本發明屬微生物基因工程技術領域，具體涉及植物保護領域中控制真菌侵染結構形成與致病力的基因及其編碼蛋白質的應用。

背景技術：

灰霉病菌(Botrytis cinerea)通常又稱作灰葡萄孢，屬于子囊菌門(Ascomycota)真菌，是灰霉病的病原菌，可侵染400多種植物，包括幾乎所有的蔬菜及果樹作物。寄主從苗期到掛果期均可發病，而且，植株各部位均可被灰霉病菌侵染，葉部發病的典型癥狀表現為“V”形病斑，花部主要表現為腐爛和調萎，果實主要表現為腐爛和脫落。病害的發生和蔓延與環境的濕度、溫度存在密切的關系，在20℃-23℃，相對濕度90％以上時發生嚴重。因此，灰霉病屬低溫高濕型病害，在多雨季節或者保護地生產中極易發生，每年因該病導致的經濟損失高達100-1000億美元。由于寄主范圍廣泛，生產上危害嚴重，再加上相關分子研究技術成熟，灰霉菌已成為最重要的模式植物病原真菌之一，受到廣泛研究。

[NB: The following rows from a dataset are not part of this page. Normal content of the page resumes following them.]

(** *** Blocks *)

Lemma last_unresolved_Some i bs b :
  last_unresolved i bs = Some b -> exists block, bs !! b = Some block /\ mResolved block = false.
Proof.
  induction i as [|i IH]; simpl; [done|].
  destruct (bs !! i) as [block|] eqn:E; [|done].
  destruct (mResolved block) eqn:Er; [done|]. intros [= <-]. eauto.
Qed.

Lemma compile_ok_blocks d c n bs :
  compile_ok d c -> Forall (block_ok d) bs -> compile_ok d (set_blocks n bs c).
Proof. intros [] ?. by split. Qed.

(** The block [GetLastUnresolvedBlock] points to. *)
Lemma open_block d c b :
  compile_ok d c -> GetLastUnresolvedBlock c = Some b ->
  exists block, mBlockData c !! b = Some block /\ mResolved block = false /\ block_ok d block.
Proof.
  intros Hok (block & Hb & Hr)%last_unresolved_Some. exists block. split_and!; [done..|].
  apply (Forall_lookup_1 _ _ _ _ (ok_blocks _ _ Hok) Hb).
Qed.

Lemma no_operands op :
  op = OP_CMP \/ op = OP_JMP ->
  paramType (GetInstructionData (op_code op)) = [OPT_NONE; OPT_NONE; OPT_NONE].
Proof. by intros [->| ->]. Qed.

(** Comparisons and jumps need no more than their targets. *)
Lemma branch_op_ok d P i o :
  opCode o = op_code OP_CMP \/ opCode o = op_code OP_JMP ->
  (opCode o = op_code OP_CMP -> 0 <= Z.of_nat i + param2 o /\ param2 o <= len (instr d) + 2) ->
  (opCode o = op_code OP_JMP -> 0 <= param1 o) -> op_ok d P i o.
Proof.
  intros Ho Hc Hj. split; [|done]. intros k ty.
  assert (paramType (GetInstructionData (opCode o)) = [OPT_NONE; OPT_NONE; OPT_NONE]) as ->
    by (destruct Ho as [->| ->]; done).
  by intros ->%none_operand.
Qed.
Lemma at_speed_ok fuel : forall now maxCount count p w,
  player_ok d p ->
  match at_speed fuel now d maxCount count (p, w) with
  | Done (p', _) => player_ok d p' | Undefined => False | OutOfFuel => True end.
Proof.
  induction fuel as [|fuel IH]; intros now maxCount count p w Hp; [done|].
  cbn [at_speed fst]. destruct (running now p); [|done].
  destruct (RunSingleInstruction_ok now p w Hp) as (b & p' & w' & -> & Hp').
  destruct b; [done|]. destruct (maxCount <=? count + 1); [done|]. by apply IH.
Qed.

Lemma RunUntilWait_ok fuel : forall now p w,
  player_ok d p ->
  match RunUntilWait fuel now d (p, w) with
  | Done (p', _) => player_ok d p' | Undefined => False | OutOfFuel => True end.
Proof.
  induction fuel as [|fuel IH]; intros now p w Hp; [done|].
  cbn [RunUntilWait fst]. destruct (running now p); [|done].
  destruct (RunSingleInstruction_ok now p w Hp) as (b & p' & w' & -> & Hp').
  destruct b; [done|]. by apply IH.
Qed.

Lemma RunScript_ok fuel : forall now p w,
  player_ok d p ->
  match RunScript fuel now d (p, w) with
  | Done (p', _) => player_ok d p' | Undefined => False | OutOfFuel => True end.
Proof.
  induction fuel as [|fuel IH]; intros now p w Hp; [done|].
  cbn [RunScript fst]. destruct (mExecuting p && mActive p); [|done].
  destruct (RunSingleInstruction_ok now p w Hp) as (b & p' & w' & -> & Hp'). by apply IH.
Qed.

Lemma Initialize_ok p : player_ok d (Initialize d p).
Proof.
  split; [|done]. split; simpl; rewrite ?length_replicate, ?length_fmap; try done.
  apply list.Forall_fmap. by apply list.Forall_true.
Qed.

Lemma JumpToLabel_ok now n p :
  player_ok d p -> exists p' b, JumpToLabel now d n p = Some (p', b) /\ player_ok d p'.
Proof.
  intros [Hp Hc]. unfold JumpToLabel. destruct (UseEventQueue d) eqn:E.
  - eexists _, _. split; [reflexivity|]. split.
    + apply inv_QueueEvent; [by left|done].
    + by rewrite (proj1 (QueueEvent_place now n 0 p)).
  - destruct (PerformJumpRequest_ok now n CALLSTYLE_GOTO p Hp ltac:(lia)) as (p' & b & -> & Hp' & _ & Hc').
    eexists _, _. split; [reflexivity|]. split; [done|by apply Hc'].
Qed.

End Safety.

(** ** Reachable players

    What the server does with a player, in any order and at any times: [Initialize]
    and then single instructions, runs of each kind, jumps, resets and the end. *)
Section Reachable.
Context {W : Type} `{!PlayerHost W}.
(* ===== verification/ScriptRefine.v ===== *)
(** * Running a compiled structured script is its meaning

    The text of a program of [ScriptImp], read from its file, compiled and run by
    the interpreter, ends exactly when the program does and leaves its variables
    with the values the meaning of the program gives them. *)

From S2P Require Import Prelude Text FileReader Script ScriptPlayer ScriptTypes ScriptSafety.
From S2P Require Import ScriptRun ScriptText ScriptImp.

(** ** The lines of a program are readable *)

Definition good_word (w : string) : bool :=
  token_okb (Word w) && all_chars line_char w && (String.length w <? 1000)%nat.

Definition good_line (ws : list string) : bool :=
  (0 <? length ws)%nat && (length ws <=? 4)%nat && forallb good_word ws.

Lemma print_digits_length base fuel : forall n acc,
  (String.length (print_digits fuel base n acc) <= fuel + String.length acc)%nat.
Proof.
  induction fuel as [|fuel IH]; intros n acc; cbn [print_digits]; [lia|].
  destruct (_ <? _); [simpl; lia|]. etrans; [apply IH|]. simpl. lia.
Qed.

Lemma sprintf_d_length n : - 2 ^ 31 <= n < 2 ^ 31 -> (String.length (sprintf_d n) <= 40)%nat.
Proof.
  intros Hn.
  assert (forall m, 0 <= m <= 2 ^ 31 -> (String.length (print_unsigned 10 m) <= 32)%nat) as H.
  { intros m Hm. unfold print_unsigned. etrans; [apply print_digits_length|].
    assert (Z.log2 m <= 31) by (change 31 with (Z.log2 (2 ^ 31)); apply Z.log2_le_mono; lia).
    pose proof (Z.log2_nonneg m). simpl String.length. lia. }
  unfold sprintf_d. case_test; to_prop.
  - cbn [String.length]. specialize (H (- n) ltac:(lia)). lia.
  - specialize (H n ltac:(lia)). lia.
Qed.

Lemma name_good x : name_okb x = true -> good_word x = true.
Proof.
  intros Hx. unfold good_word. rewrite name_ok_word by done.
  unfold name_okb in Hx. rewrite !andb_true_iff in Hx. destruct Hx as [[_ Hx] Hl].
  rewrite Hl, andb_true_r. cbn [andb]. eapply all_chars_mono; [|exact Hx].
  intros c Hc. by apply name_char_facts in Hc as (_ & ? & _).
Qed.

Lemma number_good n : - 2 ^ 31 <= n < 2 ^ 31 -> good_word (sprintf_d n) = true.
Proof.
  intros Hn. unfold good_word. rewrite number_word. destruct (sprintf_d_chars n) as [Ha _].
  pose proof (sprintf_d_length n Hn). rewrite (proj2 (Nat.ltb_lt _ _)) by lia.
  rewrite andb_true_r. cbn [andb]. eapply all_chars_mono; [|exact Ha].
  intros c Hc. by apply number_char_facts in Hc as (_ & ? & _).
Qed.

Lemma strip_end_solid p a w :
  w <> EmptyString -> all_chars (fun c => negb (p c)) w = true -> strip_end p (a +:+ w) = a +:+ w.
Proof.
  intros Hne Hw.
  assert (strip_end p w = w) as E.
  { induction w as [|c w IH]; [done|]. cbn [all_chars strip_end] in *.
    apply andb_true_iff in Hw as [Hc Hw]. apply negb_true_iff in Hc. rewrite Hc.
    destruct w as [|c2 w]; [done|]. by rewrite IH. }
  induction a as [|c a IH]; [exact E|].
  change (String c a +:+ w) with (String c (a +:+ w)). cbn [strip_end]. rewrite IH.
  by destruct a, w.
Qed.

Lemma good_word_facts w :
  good_word w = true ->
  w <> EmptyString /\ all_chars word_char w = true /\ all_chars line_char w = true /\
  (String.length w < 1000)%nat.
Proof.
  unfold good_word. cbn [token_okb]. rewrite !andb_true_iff, negb_true_iff.
  intros [[[Hne Hw] Hl] Hlen]. apply String.eqb_neq in Hne. apply Nat.ltb_lt in Hlen. done.
Qed.

Lemma print_words_good ws :
  ws <> [] -> forallb good_word ws = true ->
  all_chars line_char (print_words ws) = true /\
  (String.length (print_words ws) <= 1000 * length ws)%nat /\
  exists a w, print_words ws = a +:+ w /\ good_word w = true.
Proof.
  unfold print_words. induction ws as [|w ws IH]; intros Hne Hws; [done|].
  cbn [forallb] in Hws. apply andb_true_iff in Hws as [Hw Hws].
  destruct (good_word_facts w Hw) as (_ & _ & Hl & Hlen).
  destruct ws as [|w2 ws].
  - change (Join [w] one_space) with w. split_and!; [done|simpl; lia|by exists EmptyString, w].
  - destruct (IH ltac:(done) Hws) as (IH1 & IH2 & a & w3 & E & Hw3).
    rewrite join_cons by done. split_and!.
    + rewrite !all_chars_app, Hl, IH1. done.
    + rewrite !string_length_app. change (String.length one_space) with 1%nat.
      cbn [length] in *. lia.
    + exists (w +:+ one_space +:+ a), w3. by rewrite E, !string_app_assoc.
Qed.

Lemma good_line_ok ws : good_line ws = true -> line_okb (print_words ws) = true.
Proof.
  unfold good_line. rewrite !andb_true_iff. intros [[Hne%Nat.ltb_lt H4%Nat.leb_le] Hws].
  destruct (print_words_good ws) as (Hc & Hlen & a & w & E & Hw); [by destruct ws; [simpl in Hne; lia|]|done|].
  unfold line_okb. rewrite Hc. cbn [andb]. apply andb_true_iff. split.
  - apply Nat.ltb_lt. change (BUFFERSIZE - 1)%nat with (4 * 1000 + 95)%nat. lia.
  - apply String.eqb_eq. rewrite E. destruct (good_word_facts w Hw) as (Hne' & Hwc & _).
    apply strip_end_solid; [done|]. eapply all_chars_mono; [|exact Hwc].
    unfold word_char. intros c. rewrite andb_true_iff. tauto.
Qed.

Lemma expr_good vs e :
  Forall (fun v => name_okb v = true) vs -> expr_okb vs e = true -> good_word (expr_text e) = true.
Proof.
  intros Hn He. destruct e as [n|v]; cbn [expr_okb expr_text] in *.
  - rewrite andb_true_iff, Z.leb_le, Z.ltb_lt in He. by apply number_good.
  - apply bool_decide_eq_true in He. rewrite list.Forall_forall in Hn. by apply name_good, Hn.
Qed.

Lemma words_good vs s :
  Forall (fun v => name_okb v = true) vs -> stmt_okb vs s = true -> Forall (fun ws => good_line ws = true) (words s).
Proof.
  intros Hn.
  assert (forall v, v ∈ vs -> good_word v = true) as Hv.
  { intros v Hv. rewrite list.Forall_forall in Hn. by apply name_good, Hn. }
  assert (forall l c r, expr_okb vs l = true -> expr_okb vs r = true -> good_line (if_line l c r) = true) as Hif.
  { intros l c r Hl Hr. unfold good_line, if_line. cbn [forallb].
    rewrite (expr_good vs l), (expr_good vs r) by done. by destruct c. }
  induction s as [v|v|v n|v w|s1 IH1 s2 IH2|l c r s IH|l c r s1 IH1 s2 IH2|l c r s IH];
    cbn [stmt_okb words]; rewrite ?andb_true_iff, ?bool_decide_eq_true; intros Hok.
  - apply Forall_singleton. unfold good_line. cbn [forallb]. by rewrite (Hv v).
  - apply Forall_singleton. unfold good_line. cbn [forallb]. by rewrite (Hv v).
  - destruct Hok as [H1 H2]. apply Forall_singleton. unfold good_line. cbn [forallb].
    rewrite (Hv v) by done. pose proof (expr_good vs (Num n) Hn H2) as E. cbn [expr_text] in E.
    by rewrite E.
  - destruct Hok as [H1 H2]. apply Forall_singleton. unfold good_line. cbn [forallb].
    by rewrite (Hv v), (Hv w).
  - destruct Hok. apply Forall_app. auto.
  - destruct Hok as [[[Hl Hr] _] Hs]. repeat (apply Forall_app; split); auto; apply Forall_singleton; auto.
  - destruct Hok as [[[[Hl Hr] _] Hs1] Hs2].
    repeat (apply Forall_app; split); auto; apply Forall_singleton; auto.
  - destruct Hok as [[[Hl Hr] _] Hs]. apply Forall_app. split; [apply Forall_singleton; auto|].
    apply Forall_app. split; [auto|]. by repeat constructor.
Qed.

(** ** The compiled program *)

(** The definition a program compiles to. *)
Definition program_def (vs : list string) (s : stmt) : ScriptDef :=
  add_code (program_code vs s) (set_varName vs newDef).

Lemma slot_fresh pre v post : v ∉ pre -> slot (pre ++ v :: post) v = len pre.
Proof.
  intros Hv. unfold slot, string_index. induction pre as [|w pre IH]; cbn [app find_idx].
  - by rewrite String.eqb_refl.
  - rewrite (proj2 (String.eqb_neq w v)) by (intros ->; apply Hv; by left).
    assert (v ∉ pre) as Hv' by (intros Hin; apply Hv; by right). specialize (IH Hv').
    destruct (find_idx _ (pre ++ v :: post)) as [i|]; simpl in *; lia.
Qed.

Section Program.
Context {X : Type} `{!CompilerHost X} (Hplain : leaves_plain).

Lemma compile_declarations post : forall pre code,
  Forall (fun v => name_okb v = true) post -> NoDup (pre ++ post) ->
  compiles_to ((fun x => ["set"; x; "0"]) <$> post)
    (add_code code (set_varName pre newDef))
    (add_code (code ++ ((fun x => mkOp (op_code OP_SET) (slot (pre ++ post) x) 0 0) <$> post))
       (set_varName (pre ++ post) newDef)).
Proof.
  induction post as [|v post IH]; intros pre code Hn Hnd.
  - rewrite !app_nil_r. apply compiles_nil.
  - apply list.Forall_cons in Hn as [Hv Hn].
    assert (v ∉ pre) as Hfresh.
    { apply list.NoDup_app in Hnd as (_ & Hd & _). intros Hin. apply (Hd v Hin). by left. }
    rewrite fmap_cons.
    apply (compiles_app [["set"; v; "0"]] _ _
      (add_code (code ++ [mkOp (op_code OP_SET) (len pre) 0 0]) (set_varName (pre ++ [v]) newDef))).
    + apply compiles_line.
      { unfold words_okb. cbn [forallb]. by rewrite (name_ok_word v). }
      intros c x. rewrite compile_declare by done.
      change (atoi "0") with 0. cbn [add_code varName set_varName].
      rewrite <- add_code_app. done.
    + specialize (IH (pre ++ [v]) (code ++ [mkOp (op_code OP_SET) (len pre) 0 0]) Hn).
      rewrite <- !app_assoc in IH. cbn [app] in IH. specialize (IH Hnd).
      rewrite fmap_cons, slot_fresh by done. exact IH.
Qed.

Lemma compile_program vs s (x : X) :
  program_okb vs s = true ->
  CompileFromSource (Some (program_text vs s)) newDef x = Some (program_def vs s, x).
Proof.
  unfold program_okb. rewrite !andb_true_iff, forallb_forall, bool_decide_eq_true.
  intros [[Hn Hnd] Hok].
  assert (Forall (fun v => name_okb v = true) vs) as Hnames.
  { apply list.Forall_forall. intros v Hv. apply Hn. by apply list_elem_of_In. }
  rewrite CompileFromSource_lines. unfold source_lines, compile_source.
  destruct (read_file_lines (print_words <$> program_words vs s) (file_fuel (program_text vs s))
    (set_CommentStyle Comment_Semi (OpenText (program_text vs s)))) as (numbered & -> & Hlines);
    try done.
  { unfold program_words. intros E. apply (f_equal length) in E.
    rewrite length_fmap, !length_app in E. cbn [length] in E. lia. }
  { apply forallb_forall. intros l Hl%list_elem_of_In.
    apply list_elem_of_fmap in Hl as (ws & -> & Hws). apply good_line_ok.
    unfold program_words in Hws. rewrite !elem_of_app, list_elem_of_singleton in Hws.
    destruct Hws as [Hws|[Hws| ->]]; [| |done].
    - apply list_elem_of_fmap in Hws as (v & -> & Hv). unfold good_line. cbn [forallb].
      rewrite list.Forall_forall in Hnames. by rewrite (name_good v) by auto.
    - pose proof (words_good vs s Hnames Hok) as Hg. rewrite list.Forall_forall in Hg. auto. }
  { pose proof (Join_length_lines (print_words <$> program_words vs s)).
    unfold file_fuel, program_text. lia. }
  cbn [default from_option id].
  set (d1 := add_code ((fun x => mkOp (op_code OP_SET) (slot vs x) 0 0) <$> vs) (set_varName vs newDef)).
  assert (compiles_to (program_words vs s) newDef (program_def vs s)) as Hc.
  { unfold program_words. apply (compiles_app _ _ _ d1).
    { apply (compile_declarations vs [] [] Hnames Hnd). }
    assert (Script.curInst d1 = len vs) as Hcur
      by (unfold d1; cbn [add_code Script.curInst]; by rewrite length_fmap).
    assert (Script.curInst d1 = len (instr d1)) as Hcur2 by (by apply add_code_cur).
    apply (compiles_app _ _ _ (add_code (code_of vs s (len vs)) d1)).
    - rewrite <- Hcur. by apply (compile_stmt_ok Hplain s d1).
    - apply compiles_line; [done|]. intros c y. rewrite compile_end by done.
      unfold program_def, program_code, d1. by rewrite !add_code_app. }
  destruct (Hc newCompiler x numbered Hlines eq_refl) as (c' & closed & -> & [Hs Hp] & _).
  cbn [mbind option_bind]. unfold FinalizeCompile. rewrite Hp. cbn [mPendingLabelReference newCompiler resolve_pending mbind option_bind].
  reflexivity.
Qed.
End Program.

灰霉病菌是典型的死體營養型病原真菌，可生成多種致病因子參與致病，主要包括細胞壁降解酶類、角質酶、毒素、植物激素、抵抗寄主反應的酶類、小RNA及小分子物質等，這些因子相互協作使灰霉病菌能夠殺死寄主細胞并分解死亡的寄主組織作為營養。自然條件下，灰霉菌多以分生孢子作為侵染寄主的初侵染和再侵染來源。灰霉病菌常以菌絲體、分生孢子或菌核附著在植物病殘體上或在土壤中越冬和越夏，成為下一生長季的初侵染來源。當條件適宜時，菌核萌發產生菌絲體和分生孢子梗，并產生大量的分生孢子。成熟的分生孢子能夠借助風、雨水、灌溉水和農事操作等進行傳播。在低溫高濕條件下，分生孢子萌發形成芽管，芽管末端稍稍膨大發育成附著胞或者進一步形成侵染墊等侵染結構，主要從衰敗的花器、傷口以及壞死組織侵入。

附著胞、侵染墊等侵染結構的發育，對于灰霉病菌侵染寄主是至關重要的，如果侵染結構發育受到影響，灰霉病菌將難以侵入寄主，其危害程度隨之會受到嚴重削弱。灰霉病菌侵染結構的發育受到營養、界面等外源條件及發育信號的聯合調控，相關分子機制尚不清楚，對該領域進行深入研究不僅有助于揭示灰霉病菌等死體營養型病原真菌致病的分子機制，而且對于研發防治包括灰霉病菌在內的植物病原真菌的藥劑具有重要應用價值。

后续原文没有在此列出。